• **Work required**:
Only the lines below starting at the one containing "[] → closed s = None →" and ending at the one containing "Lemma push_waiter_spec sys" belong in the answer, each copied exactly.

Data records
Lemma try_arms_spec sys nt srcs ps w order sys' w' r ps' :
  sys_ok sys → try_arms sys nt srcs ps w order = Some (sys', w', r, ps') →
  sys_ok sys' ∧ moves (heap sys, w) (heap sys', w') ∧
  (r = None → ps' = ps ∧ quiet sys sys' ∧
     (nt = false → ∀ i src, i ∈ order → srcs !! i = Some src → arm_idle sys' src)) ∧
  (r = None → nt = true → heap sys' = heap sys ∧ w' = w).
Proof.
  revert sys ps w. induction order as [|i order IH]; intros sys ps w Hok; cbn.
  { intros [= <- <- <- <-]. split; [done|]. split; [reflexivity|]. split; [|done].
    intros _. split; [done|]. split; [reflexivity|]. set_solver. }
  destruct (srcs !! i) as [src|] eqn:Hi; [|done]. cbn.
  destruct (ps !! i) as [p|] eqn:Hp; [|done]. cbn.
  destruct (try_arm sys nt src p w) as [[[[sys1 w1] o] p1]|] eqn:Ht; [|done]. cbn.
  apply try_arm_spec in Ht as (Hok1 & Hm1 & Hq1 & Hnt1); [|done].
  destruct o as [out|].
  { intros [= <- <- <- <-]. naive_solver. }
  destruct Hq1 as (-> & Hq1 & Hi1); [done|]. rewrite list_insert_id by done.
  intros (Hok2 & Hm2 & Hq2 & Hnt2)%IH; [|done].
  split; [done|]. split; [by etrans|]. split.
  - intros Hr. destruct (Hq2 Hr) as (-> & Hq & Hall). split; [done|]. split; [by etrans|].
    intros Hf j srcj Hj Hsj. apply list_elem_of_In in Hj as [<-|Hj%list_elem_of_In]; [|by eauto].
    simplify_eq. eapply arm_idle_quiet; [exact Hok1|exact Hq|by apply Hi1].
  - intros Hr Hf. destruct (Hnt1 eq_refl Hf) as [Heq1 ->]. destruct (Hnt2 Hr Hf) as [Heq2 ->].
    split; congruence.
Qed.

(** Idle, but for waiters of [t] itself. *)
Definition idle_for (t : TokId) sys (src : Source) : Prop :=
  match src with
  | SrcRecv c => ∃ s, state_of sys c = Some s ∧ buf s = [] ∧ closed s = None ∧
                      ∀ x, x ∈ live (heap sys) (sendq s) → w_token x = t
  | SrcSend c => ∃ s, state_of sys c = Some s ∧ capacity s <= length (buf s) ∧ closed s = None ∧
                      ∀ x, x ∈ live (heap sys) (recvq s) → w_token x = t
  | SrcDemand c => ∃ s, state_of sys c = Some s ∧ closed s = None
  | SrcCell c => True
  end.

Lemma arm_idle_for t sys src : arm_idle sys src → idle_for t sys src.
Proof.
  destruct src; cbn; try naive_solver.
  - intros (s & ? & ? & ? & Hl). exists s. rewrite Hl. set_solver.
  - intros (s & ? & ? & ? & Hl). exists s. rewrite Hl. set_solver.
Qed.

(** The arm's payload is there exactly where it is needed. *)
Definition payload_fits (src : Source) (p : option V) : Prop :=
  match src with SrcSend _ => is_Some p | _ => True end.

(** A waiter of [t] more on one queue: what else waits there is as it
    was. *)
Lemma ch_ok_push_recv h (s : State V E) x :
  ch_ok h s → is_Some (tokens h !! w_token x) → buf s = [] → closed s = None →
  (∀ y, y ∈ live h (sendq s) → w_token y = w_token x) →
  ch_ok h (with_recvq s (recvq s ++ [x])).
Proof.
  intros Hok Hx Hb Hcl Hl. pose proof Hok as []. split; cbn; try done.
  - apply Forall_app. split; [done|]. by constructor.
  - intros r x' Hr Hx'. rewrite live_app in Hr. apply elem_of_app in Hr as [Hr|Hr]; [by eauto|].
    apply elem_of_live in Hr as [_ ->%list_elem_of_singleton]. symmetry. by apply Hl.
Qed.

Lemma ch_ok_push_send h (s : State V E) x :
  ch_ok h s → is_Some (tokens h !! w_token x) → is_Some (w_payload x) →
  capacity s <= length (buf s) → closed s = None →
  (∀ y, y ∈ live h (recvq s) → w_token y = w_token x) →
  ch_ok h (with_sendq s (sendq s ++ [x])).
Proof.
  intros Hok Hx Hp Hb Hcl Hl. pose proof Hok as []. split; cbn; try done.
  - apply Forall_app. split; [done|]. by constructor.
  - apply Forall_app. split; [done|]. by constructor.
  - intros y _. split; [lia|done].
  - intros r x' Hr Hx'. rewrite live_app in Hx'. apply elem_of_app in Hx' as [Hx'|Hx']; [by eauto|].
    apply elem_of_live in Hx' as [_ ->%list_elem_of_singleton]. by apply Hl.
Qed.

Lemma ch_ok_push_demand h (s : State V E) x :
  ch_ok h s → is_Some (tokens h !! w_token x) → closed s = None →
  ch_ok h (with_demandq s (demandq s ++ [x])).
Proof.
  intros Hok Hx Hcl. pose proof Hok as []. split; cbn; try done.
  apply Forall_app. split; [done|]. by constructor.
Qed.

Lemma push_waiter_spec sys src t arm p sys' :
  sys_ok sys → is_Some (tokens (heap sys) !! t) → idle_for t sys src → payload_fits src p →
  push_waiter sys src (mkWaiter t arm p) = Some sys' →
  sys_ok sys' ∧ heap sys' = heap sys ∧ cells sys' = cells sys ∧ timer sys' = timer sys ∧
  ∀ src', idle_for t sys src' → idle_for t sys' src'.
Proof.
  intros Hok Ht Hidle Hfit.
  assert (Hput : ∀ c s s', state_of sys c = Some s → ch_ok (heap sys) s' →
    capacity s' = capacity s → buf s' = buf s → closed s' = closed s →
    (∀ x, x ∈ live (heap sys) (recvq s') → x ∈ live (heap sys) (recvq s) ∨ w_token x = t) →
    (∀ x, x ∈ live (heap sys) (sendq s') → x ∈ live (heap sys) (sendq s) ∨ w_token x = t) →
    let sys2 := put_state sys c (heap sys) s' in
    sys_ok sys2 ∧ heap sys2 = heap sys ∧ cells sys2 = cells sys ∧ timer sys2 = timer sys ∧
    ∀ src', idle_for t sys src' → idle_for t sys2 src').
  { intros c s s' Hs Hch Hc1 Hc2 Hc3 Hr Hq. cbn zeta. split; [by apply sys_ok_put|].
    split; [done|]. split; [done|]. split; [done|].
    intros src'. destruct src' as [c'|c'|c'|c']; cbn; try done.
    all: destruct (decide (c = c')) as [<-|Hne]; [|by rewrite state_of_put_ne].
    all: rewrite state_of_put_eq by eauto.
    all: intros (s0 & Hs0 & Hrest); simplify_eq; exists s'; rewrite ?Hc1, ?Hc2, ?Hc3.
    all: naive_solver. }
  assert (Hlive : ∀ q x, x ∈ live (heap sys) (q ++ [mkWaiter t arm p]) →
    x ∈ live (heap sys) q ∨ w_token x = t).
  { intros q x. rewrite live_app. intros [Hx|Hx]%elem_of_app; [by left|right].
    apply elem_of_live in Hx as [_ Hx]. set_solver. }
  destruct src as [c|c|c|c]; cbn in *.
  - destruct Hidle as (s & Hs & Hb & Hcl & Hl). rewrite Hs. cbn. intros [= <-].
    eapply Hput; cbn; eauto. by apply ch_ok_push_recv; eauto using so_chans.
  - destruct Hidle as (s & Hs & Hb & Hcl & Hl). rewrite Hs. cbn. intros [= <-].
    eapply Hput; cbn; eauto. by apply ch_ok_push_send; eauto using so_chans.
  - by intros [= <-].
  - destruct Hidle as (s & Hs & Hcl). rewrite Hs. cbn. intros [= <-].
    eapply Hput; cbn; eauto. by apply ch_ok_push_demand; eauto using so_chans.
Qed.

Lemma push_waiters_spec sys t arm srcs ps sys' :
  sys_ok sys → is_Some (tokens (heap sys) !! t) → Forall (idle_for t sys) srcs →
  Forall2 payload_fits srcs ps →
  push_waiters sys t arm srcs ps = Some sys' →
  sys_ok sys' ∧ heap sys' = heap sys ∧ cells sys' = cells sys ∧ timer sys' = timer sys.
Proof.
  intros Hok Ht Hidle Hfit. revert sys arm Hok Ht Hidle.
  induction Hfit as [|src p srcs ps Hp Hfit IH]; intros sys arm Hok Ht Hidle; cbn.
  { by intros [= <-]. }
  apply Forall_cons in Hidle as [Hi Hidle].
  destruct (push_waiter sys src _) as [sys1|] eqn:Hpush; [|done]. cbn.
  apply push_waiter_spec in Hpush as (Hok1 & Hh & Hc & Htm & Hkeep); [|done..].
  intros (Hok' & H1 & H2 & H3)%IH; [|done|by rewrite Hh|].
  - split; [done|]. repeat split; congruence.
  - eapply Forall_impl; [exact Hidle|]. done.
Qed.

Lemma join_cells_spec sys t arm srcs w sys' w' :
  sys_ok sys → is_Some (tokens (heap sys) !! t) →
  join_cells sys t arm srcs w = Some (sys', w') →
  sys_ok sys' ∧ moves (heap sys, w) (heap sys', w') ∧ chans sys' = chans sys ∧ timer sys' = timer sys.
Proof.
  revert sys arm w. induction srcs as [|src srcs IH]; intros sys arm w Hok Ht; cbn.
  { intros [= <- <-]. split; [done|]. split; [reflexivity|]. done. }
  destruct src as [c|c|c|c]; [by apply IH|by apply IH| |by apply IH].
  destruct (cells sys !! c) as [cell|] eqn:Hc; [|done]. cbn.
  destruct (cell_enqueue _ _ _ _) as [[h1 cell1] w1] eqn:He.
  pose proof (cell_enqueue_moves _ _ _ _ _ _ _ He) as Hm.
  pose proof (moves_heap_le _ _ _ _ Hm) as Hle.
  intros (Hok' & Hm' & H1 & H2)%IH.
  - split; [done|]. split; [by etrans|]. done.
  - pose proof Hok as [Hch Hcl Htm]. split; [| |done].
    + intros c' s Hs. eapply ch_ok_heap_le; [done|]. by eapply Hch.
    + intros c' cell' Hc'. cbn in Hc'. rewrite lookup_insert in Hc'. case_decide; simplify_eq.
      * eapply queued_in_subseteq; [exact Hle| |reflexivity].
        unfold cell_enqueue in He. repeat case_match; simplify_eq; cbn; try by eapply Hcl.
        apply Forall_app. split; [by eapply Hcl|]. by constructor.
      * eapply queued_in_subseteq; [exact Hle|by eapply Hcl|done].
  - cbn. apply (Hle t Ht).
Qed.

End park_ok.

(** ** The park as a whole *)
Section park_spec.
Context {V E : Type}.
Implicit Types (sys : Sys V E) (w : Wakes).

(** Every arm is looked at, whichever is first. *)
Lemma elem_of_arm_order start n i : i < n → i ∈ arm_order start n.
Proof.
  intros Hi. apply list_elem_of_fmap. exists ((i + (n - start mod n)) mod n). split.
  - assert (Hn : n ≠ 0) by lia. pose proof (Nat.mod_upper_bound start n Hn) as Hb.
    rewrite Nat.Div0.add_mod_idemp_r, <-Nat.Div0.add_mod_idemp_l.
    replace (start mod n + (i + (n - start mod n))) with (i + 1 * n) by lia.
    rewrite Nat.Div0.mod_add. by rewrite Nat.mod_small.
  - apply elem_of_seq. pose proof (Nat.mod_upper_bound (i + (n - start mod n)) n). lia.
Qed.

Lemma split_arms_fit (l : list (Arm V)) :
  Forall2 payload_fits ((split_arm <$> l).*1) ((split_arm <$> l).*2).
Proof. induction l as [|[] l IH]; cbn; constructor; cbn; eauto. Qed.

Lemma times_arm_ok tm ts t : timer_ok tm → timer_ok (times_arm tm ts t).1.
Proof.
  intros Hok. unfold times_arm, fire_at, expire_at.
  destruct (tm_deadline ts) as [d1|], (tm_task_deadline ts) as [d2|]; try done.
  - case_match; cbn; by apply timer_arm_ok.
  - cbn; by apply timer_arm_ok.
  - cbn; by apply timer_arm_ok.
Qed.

• **Solution to this problem**:
  ch_ok h s → is_Some (tokens h !! w_token x) → buf s = [] → closed s = None →
  (∀ y, y ∈ live h (sendq s) → w_token y = w_token x) →
  ch_ok h (with_recvq s (recvq s ++ [x])).
Proof.
  intros Hok Hx Hb Hcl Hl. pose proof Hok as []. split; cbn; try done.
  - apply Forall_app. split; [done|]. by constructor.
  - intros r x' Hr Hx'. rewrite live_app in Hr. apply elem_of_app in Hr as [Hr|Hr]; [by eauto|].
    apply elem_of_live in Hr as [_ ->%list_elem_of_singleton]. symmetry. by apply Hl.
Qed.

Lemma ch_ok_push_send h (s : State V E) x :
  ch_ok h s → is_Some (tokens h !! w_token x) → is_Some (w_payload x) →
  capacity s <= length (buf s) → closed s = None →
  (∀ y, y ∈ live h (recvq s) → w_token y = w_token x) →
  ch_ok h (with_sendq s (sendq s ++ [x])).
Proof.
  intros Hok Hx Hp Hb Hcl Hl. pose proof Hok as []. split; cbn; try done.
  - apply Forall_app. split; [done|]. by constructor.
  - apply Forall_app. split; [done|]. by constructor.
  - intros y _. split; [lia|done].
  - intros r x' Hr Hx'. rewrite live_app in Hx'. apply elem_of_app in Hx' as [Hx'|Hx']; [by eauto|].
    apply elem_of_live in Hx' as [_ ->%list_elem_of_singleton]. by apply Hl.
Qed.

Lemma ch_ok_push_demand h (s : State V E) x :
  ch_ok h s → is_Some (tokens h !! w_token x) → closed s = None →
  ch_ok h (with_demandq s (demandq s ++ [x])).
Proof.
  intros Hok Hx Hcl. pose proof Hok as []. split; cbn; try done.
  apply Forall_app. split; [done|]. by constructor.
Qed.

Lemma push_waiter_spec sys src t arm p sys' :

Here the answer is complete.